The Sept. 28 Archives of Internal Medicine study found that 7.7% of the time, office-based physicians using an EMR failed to take action on clinically meaningful abnormal results within a month. More than a quarter of the tests that initially were overlooked resulted in a new disease diagnosis, with 42% of those being a cancer diagnosis, the study said.
The study of nearly 1,200 electronic alerts sent to doctors practicing at the Michael E. DeBakey Veterans Affairs Medical Center and five satellite clinics in Houston showed that physicians failed to click open the alerts nearly 20% of the time.
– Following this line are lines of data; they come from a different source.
(** X16.  The check of the comparison tab reports missing columns but
    does not stop the script, and the top-performers tab runs without a
    check of its own.  With a column missing the comparison is skipped
    and the top-performers tab raises a [KeyError], for a column the
    comparison tab reported.  With every column there the comparison runs
    first: on a file without rows it raises an [IndexError] and the
    top-performers tab is never reached; with two players taken from the
    options of the select boxes the script gets through both tabs and the
    top performers are computed. *)
Theorem top_performers_tab_is_unguarded (pf : player_file) (player1 player2 : string) :
  (tab2_missing pf <> [] ->
     exists c, player_tabs pf player1 player2 = Raise (KeyError c) /\
               In c (tab2_missing pf)) /\
  (tab2_missing pf = [] -> ptable pf = [] ->
     player_tabs pf player1 player2 = Raise IndexError) /\
  (tab2_missing pf = [] ->
   In player1 (player_options (ptable pf)) ->
   In player2 (player_options (ptable pf)) ->
     player_tabs pf player1 player2
     = Ok (combine (map player_name (ptable pf))
                   (map (performance_index (ptable pf)) (ptable pf)))).
Proof.
  split; [| split].
  - intros Hsome. unfold player_tabs.
    destruct (tab2_missing pf) as [| c0 l] eqn:E; [congruence |].
    rewrite <- E. apply tab3_raises. congruence.
  - intros Hnone Hempty. unfold player_tabs. rewrite Hnone, Hempty. reflexivity.
  - intros Hnone H1 H2. unfold player_tabs. rewrite Hnone.
    unfold player_options in H1, H2. rewrite sorted_set_In in H1, H2.
    destruct (first_row_found (ptable pf) player1 H1) as (r1 & _ & _ & Hr1 & _).
    destruct (first_row_found (ptable pf) player2 H2) as (r2 & _ & _ & Hr2 & _).
    unfold compare. rewrite Hr1, Hr2. now apply tab3_completes.
Qed.

Example header_only_file_stops_in_tab2 :
  tab2_missing header_only_file = [] /\
  player_tabs header_only_file "Kohli" "Bumrah" = Raise IndexError.
Proof. split; reflexivity. Qed.

Example sample_file_gets_through :
  exists scores,
    player_tabs (mkPlayerFile player_required sample_players) "Kohli" "Bumrah"
    = Ok scores /\ map fst scores = ["Kohli"; "Bumrah"]%string.
Proof. eexists. split; reflexivity. Qed.

Example tab3_without_wickets :
  tab2_missing file_without_wickets = ["wickets"%string] /\
  tab3 file_without_wickets = Raise (KeyError "wickets").
Proof. split; reflexivity. Qed.

(** *** The column names *)

Section ColumnNames.

Lemma lower_char_idem (c : ascii) : lower_char (lower_char c) = lower_char c.
Proof. destruct c as [[] [] [] [] [] [] [] []]; reflexivity. Qed.

Lemma lower_char_space (c : ascii) : is_space (lower_char c) = is_space c.
Proof. destruct c as [[] [] [] [] [] [] [] []]; reflexivity. Qed.
(** * giffs: a FUSE driver that hides file content behind a GIF header

    Shallow embedding of [giffs.py] and proofs about its two personalities:
    [GIFFS] (the backing file holds header ++ content, the view shows the
    content) and [GIFFSReverse] (the backing file holds the content, the
    view shows header ++ content).

    Python integers are unbounded, so offsets and sizes are [Z]; [bytes]
    objects are lists of [Byte.byte]; the dictionary returned by [getattr]
    is a [gmap string Z]; the calls of the [os] module act on an explicit
    backing-store state threaded through an exception monad. *)

From Stdlib Require Import ZArith Lia Strings.Byte Ascii String List.
From stdpp Require Import base option list gmap strings fin_maps.

Open Scope Z_scope.

Abbreviation bytes := (list byte).

(** ** Python helpers *)

Module Py.

(** [len(b)] as a Python integer. *)
Definition len {A} (l : list A) : Z := Z.of_nat (length l).

(** Index normalisation of a slice bound: a negative bound counts from the
    end, and every bound is clamped to [0, len]. *)
Definition clamp (n i : Z) : Z :=
  if i <? 0 then Z.max (i + n) 0 else Z.min i n.

(** [l[start:stop]] for integer bounds. *)
Definition slice {A} (l : list A) (start stop : Z) : list A :=
  let lo := clamp (len l) start in
  let hi := clamp (len l) stop in
  if lo <? hi then take (Z.to_nat (hi - lo)) (drop (Z.to_nat lo) l) else [].

(** *** base64.b64decode on the standard alphabet *)

Definition b64_index (c : ascii) : option N :=
  let n := N_of_ascii c in
  if ((65 <=? n) && (n <=? 90))%N then Some (n - 65)%N
  else if ((97 <=? n) && (n <=? 122))%N then Some (n - 71)%N
  else if ((48 <=? n) && (n <=? 57))%N then Some (n + 4)%N
  else if (n =? 43)%N then Some 62%N
  else if (n =? 47)%N then Some 63%N
  else None.

(** The sextets of the input up to the first padding character. *)
Fixpoint b64_sextets (s : string) : list N :=
  match s with
  | EmptyString => []
  | String c rest =>
      match b64_index c with
      | Some n => n :: b64_sextets rest
      | None => if Ascii.eqb c "="%char then [] else b64_sextets rest
      end
  end.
The results came as a surprise to researchers, said lead author Hardeep Singh, MD, MPH.
"Test-result communication has been a problem that institutions have been struggling with for a long time," said Dr. Singh, a Houston VA internist whose research has focused on using health information technology to reduce diagnostic errors. "We thought that if you can get the result of the imaging test from the radiologist to the ordering doctor electronically, then you should eliminate the problem of missed follow-up, because the most common breakdown is things get lost in the paper shuffle or sit on a physician's desk for a while before getting noticed."
There is little directly comparable research on clinics still relying on paper, Dr. Singh said. An April 2004 Journal of General Internal Medicine study found that only 64% of women with abnormal mammogram test results got proper follow-up care at their Boston-area clinics. Failure to diagnose regularly tops the list of reasons why medical liability suits are filed, with cancer being the most common allegedly missed diagnosis.
Doctors at the Houston VA clinics were more likely to follow up on results when radiologists took the extra step of calling instead of relying on only the EMR alert. Systems should be designed to leave important alerts on the screen until physicians take action to deal with them, the study said.
Other factors, such as clarifying who is responsible for follow-up, also should be addressed. The failure to eliminate communication gaps should not deter investment in EMR systems, Dr. Singh said.
"When technology comes to medicine, we're going to discover issues that we're going to need to go around and fix," Dr. Singh said. "We are already moving to high reliability as an industry in health care. We just need to figure out how to go from 92% to 100%. But we're far better than we were without electronic health records."